The discussions that took place after the President's return from the United States were animated, interesting, and symptomatic. In April the commission had several sittings, at which various amendments and alterations were proposed, some of which would cut deep into international relations, while others were of slight moment and gave rise to amusing sallies. One day the proposal was mooted that each member-state should be free to secede on giving two years' notice. M. Larnaude, who viewed membership as something sacramentally inalienable, seemed shocked, as though the suggestion bordered on sacrilege, and wondered how any government should feel tempted to take such a step. Signor Orlando was of a different opinion. "However precious the privilege of membership may be," he said, "it would be a comfort always to know that you could divest yourself of it at will. I am shut up in my room all day working. I do not go into the open air any oftener than a prisoner might. But I console myself with the thought that I can go out whenever I take it into my head. And I am sure a similar reflection on membership of the League would be equally soothing. I am in favor of the motion."

The center of interest during the drafting of the Covenant lay in the clause proclaiming the equality of religions, which Mr. Wilson was bent on having passed at all costs, if not in one form, then in another.
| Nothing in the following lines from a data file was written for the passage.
Lemma finishes_catch id (h : caught → observable unit) p :
finishes id p → (∀ e, finishes id (h e)) → finishes id (catchError h p).
Proof.
intros Hp Hh s. apply wp_catch. eapply wp_mono; [|apply Hp]. intros [a| |e] s' H; cbn in *; [done..|]. apply Hh.
Qed.

Lemma finishes_update id f : (∀ s, settled_at id (f s)) → finishes id (update f).
Proof. intros H s. apply H. Qed.

Lemma find_task_Some id s t : find_task id s = Some t → t ∈ tasks s ∧ task_id t = id.
Proof.
unfold find_task. intros [Hin Hid]%find_some. apply String.eqb_eq in Hid. by rewrite list_elem_of_In.
Qed.

Lemma settled_updateTask id f s : (∀ t, awake (f t) = false) → settled_at id (updateTask id f s).1.
Proof.
intros Hf t [Hin Hid]%find_task_Some. destruct (updateTask_tasks id f s) as (Ht & _). rewrite Ht in Hin.
apply list_elem_of_fmap in Hin as (u & -> & _). destruct (String.eqb_spec (task_id u) id); [apply Hf|done].
Qed.

Lemma settled_fail id name error raw stage s : settled_at id (failTask id name error raw stage s).
Proof.
unfold failTask.
match goal with |- context [updateTask id ?f s] =>
assert (settled_at id (updateTask id f s).1) as H by (apply settled_updateTask; by destruct stage);
destruct (updateTask id f s) as [s' t] end. exact H.
Qed.

Lemma settled_require id error raw s : settled_at id (requireReconciliation id error raw s).
Proof. by apply settled_updateTask. Qed.

Lemma settled_canceled id s : settled_at id (mark_canceled id s).
Proof.
unfold mark_canceled, patch_and_emit.
match goal with |- context [updateTask id ?f s] =>
assert (settled_at id (updateTask id f s).1) as H by (by apply settled_updateTask);
destruct (updateTask id f s) as [s' [t|]] end; exact H.
Qed.

Lemma settled_result id outcome s : settled_at id (settle_result id outcome s).
Proof.
unfold settle_result.
match goal with |- context [updateTask id ?f s] =>
assert (settled_at id (updateTask id f s).1) as H by (by apply settled_updateTask);
destruct (updateTask id f s) as [s' [t|]] end; exact H.
Qed.

(** Programs that never end without a value. *)
Ltac never_tac :=
repeat match goal with
| |- never_empty (_ ≫= _) => apply never_empty_then
| |- never_empty (then_ _ _) => apply never_empty_then
| |- never_empty (catchError _ _) => apply never_empty_catch
| |- never_empty (until_abort _) => apply never_empty_until_abort
| |- never_empty ?p => lazymatch p with ask ?c => exact (never_empty_ask c) end
| |- never_empty (update _) => intros ? ? HV _; apply HV
| |- never_empty (listen _ _ _) => intros ? ? HV HF [?|?] ?; [apply HV|apply HF]
| |- never_empty (Return _) => apply never_empty_return
| |- never_empty (mret _) => apply never_empty_return
| |- never_empty (Throw _) => apply never_empty_throw
| |- never_empty (if ?b then _ else _) => destruct b
| |- never_empty (match ?x with _ => _ end) => destruct x
| |- ∀ _, _ => intros ?; cbv beta zeta
end.

Lemma never_or_snapshot c p : never_empty p → never_empty (or_snapshot c p).
Proof. intros H. unfold or_snapshot. by never_tac. Qed.

Lemma never_waitForTerminal left op taskId stop : never_empty (waitForTerminal left op taskId stop).
Proof.
revert op. induction left as [|left IH]; intros op; cbn [waitForTerminal]; unfold reloadStreamingSnapshot;
never_tac; apply IH.
Qed.

Lemma never_report c m : never_empty (reportHostFailureAndReconcile c m).
Proof.
unfold reportHostFailureAndReconcile, cancelAndConfirm. never_tac.
all: first [apply never_or_snapshot; never_tac|apply never_waitForTerminal].
Qed.

Lemma never_commit c d : never_empty (commitHostResultAndReconcile uuid c d).
Proof.
unfold commitHostResultAndReconcile, randomUUID. never_tac.
- intros Q s HV _. apply HV.
- apply never_or_snapshot. never_tac.
- apply never_or_snapshot. never_tac.
- apply never_report.
Qed.

Lemma never_wait left op stop id : never_empty (waitForStreamingOperation left op stop id).
Proof.
revert op. induction left as [|left IH]; intros op; cbn [waitForStreamingOperation]; unfold reloadSnapshot;
never_tac; apply IH.
Qed.

Lemma never_awaitReview id raw p : never_empty (awaitReview context id raw p).
Proof. unfold awaitReview. never_tac. Qed.

Lemma never_tryGetRaw c : never_empty (tryGetRaw c).
Proof. unfold tryGetRaw. never_tac. Qed.

Lemma never_check_aborted id : never_empty (check_aborted id).
Proof.
intros Q s HV HF. unfold check_aborted. cbn. destruct (bool_decide _); [apply HF|apply HV].
Qed.

Lemma never_start id request : never_empty (start_capture id request).
Proof. unfold start_capture. never_tac. apply never_check_aborted. Qed.

Lemma settles_or_reconciliation id raw p : never_empty p → settles id (or_reconciliation id raw p).
Proof.
intros Hp. unfold or_reconciliation. apply settles_catch; [by apply settles_never|]. intros e.
destruct (isAbortError e); [apply settles_never; never_tac|].
intros Q s _ _ HC. cbn. apply HC, settled_require.
Qed.

Lemma settles_host id op : settles id (processStreamingHostStructuring uuid context op id).
Proof.
unfold processStreamingHostStructuring.
apply settles_then; [apply settles_never, never_wait|]. intros op'.
destruct (negb _); [apply settles_never; never_tac|].
apply settles_then; [apply settles_never; never_tac|]. intros raw.
apply settles_then; [apply settles_never, never_awaitReview|]. intros review.
apply settles_then.
- unfold structure_or_report, structured_candidate. apply settles_catch; [apply settles_never; never_tac|].
intros e. destruct (isAbortError e); [apply settles_never; never_tac|].
apply settles_then; [apply settles_or_reconciliation, never_report|]. intros ?. apply settles_never. never_tac.
- intros [candidate|op'']; [|apply settles_never; never_tac].
apply settles_or_reconciliation, never_commit.
Qed.

Lemma finishes_settle task op id : finishes id (settleStreaming task op id).
Proof.
unfold settleStreaming.
destruct (String.eqb _ _); [apply finishes_update, settled_canceled|].
destruct (String.eqb _ _).
{ apply finishes_then; [apply settles_never, never_tryGetRaw|]. intros ?. apply finishes_update. intros ?.
apply settled_fail. }
destruct (negb _); [by intros s|].
apply finishes_then; [apply settles_never; never_tac|]. intros outcome.
apply finishes_update. intros ?. apply settled_result.
Qed.

Lemma finishes_error task id e : finishes id (handleProcessError task id e).
Proof.
intros s. unfold handleProcessError. cbn [wp]. destruct (isAbortError e || _) eqn:Ha.
- destruct (bool_decide (_ = Some "canceled")) eqn:Hc; [|apply settled_canceled].
apply bool_decide_eq_true in Hc. cbn. intros t Ht. rewrite Ht in Hc. cbn in Hc. injection Hc as Hc.
unfold awake. by rewrite Hc.
- revert s Ha. intros s _. revert s.
enough (H : ∀ s', finishes id (raw ← match captureIds s' !! id with
  | Some captureId => if String.eqb captureId "" then Return None else tryGetRaw captureId
  | None => Return None end;
  update (failTask id (task_fileName task) (failureFrom e (Some "runtime") "Capture failed.") raw None)))
  by (intros s; apply H).
intros s'. apply finishes_then.
+ apply settles_never. destruct (_ !! id); [destruct (String.eqb _ _)|]; never_tac. apply never_tryGetRaw.
+ intros raw. apply finishes_update. intros ?. apply settled_fail.
Qed.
This is one example of the occasional visibility of the religious thread which ran through a good deal of his personal work at the Conference. For it is a fact—not yet realized even by the delegates themselves—that distinctly religious motives inspired much that was done by the Conference on what seemed political or social grounds. The strategy adopted by the eminent American statesman to have his stipulation accepted proceeded in this case on the lines of a humanitarian resolve to put an end to sanguinary wars rather than on those which the average reformer, bent on cultural progress, would have traced. Actuality was imparted to this simple and yet thorny topic by a concrete proposal which the President made one day. What he is reported to have said is briefly this: "As the treatment of religious confessions has been in the past, and may again in the future be, a cause of sanguinary wars, it seems desirable that a clause should be introduced into the Covenant establishing absolute liberty for creeds and confessions." "On what, Mr. President," asked the first Polish delegate, "do you found your assertion that wars are still brought about by the differential treatment meted out to religions? Does contemporary history bear out this statement? And, if not, what likelihood is there that religious inequality will precipitate sanguinary conflicts in the future?" To this pointed question Mr. Wilson is said to have made the characteristic reply that he considered it expedient to assume this nexus between religious inequality and war as the safest way of bringing the matter forward. If he were to proceed on any other lines, he added, there would be truth and force in the objection which would doubtless be raised, that the Conference was intruding upon the domestic affairs of sovereign states. As that charge would damage the cause, it must be rebutted in advance. And for this purpose he deemed it prudent to approach the subject from the side he had chosen.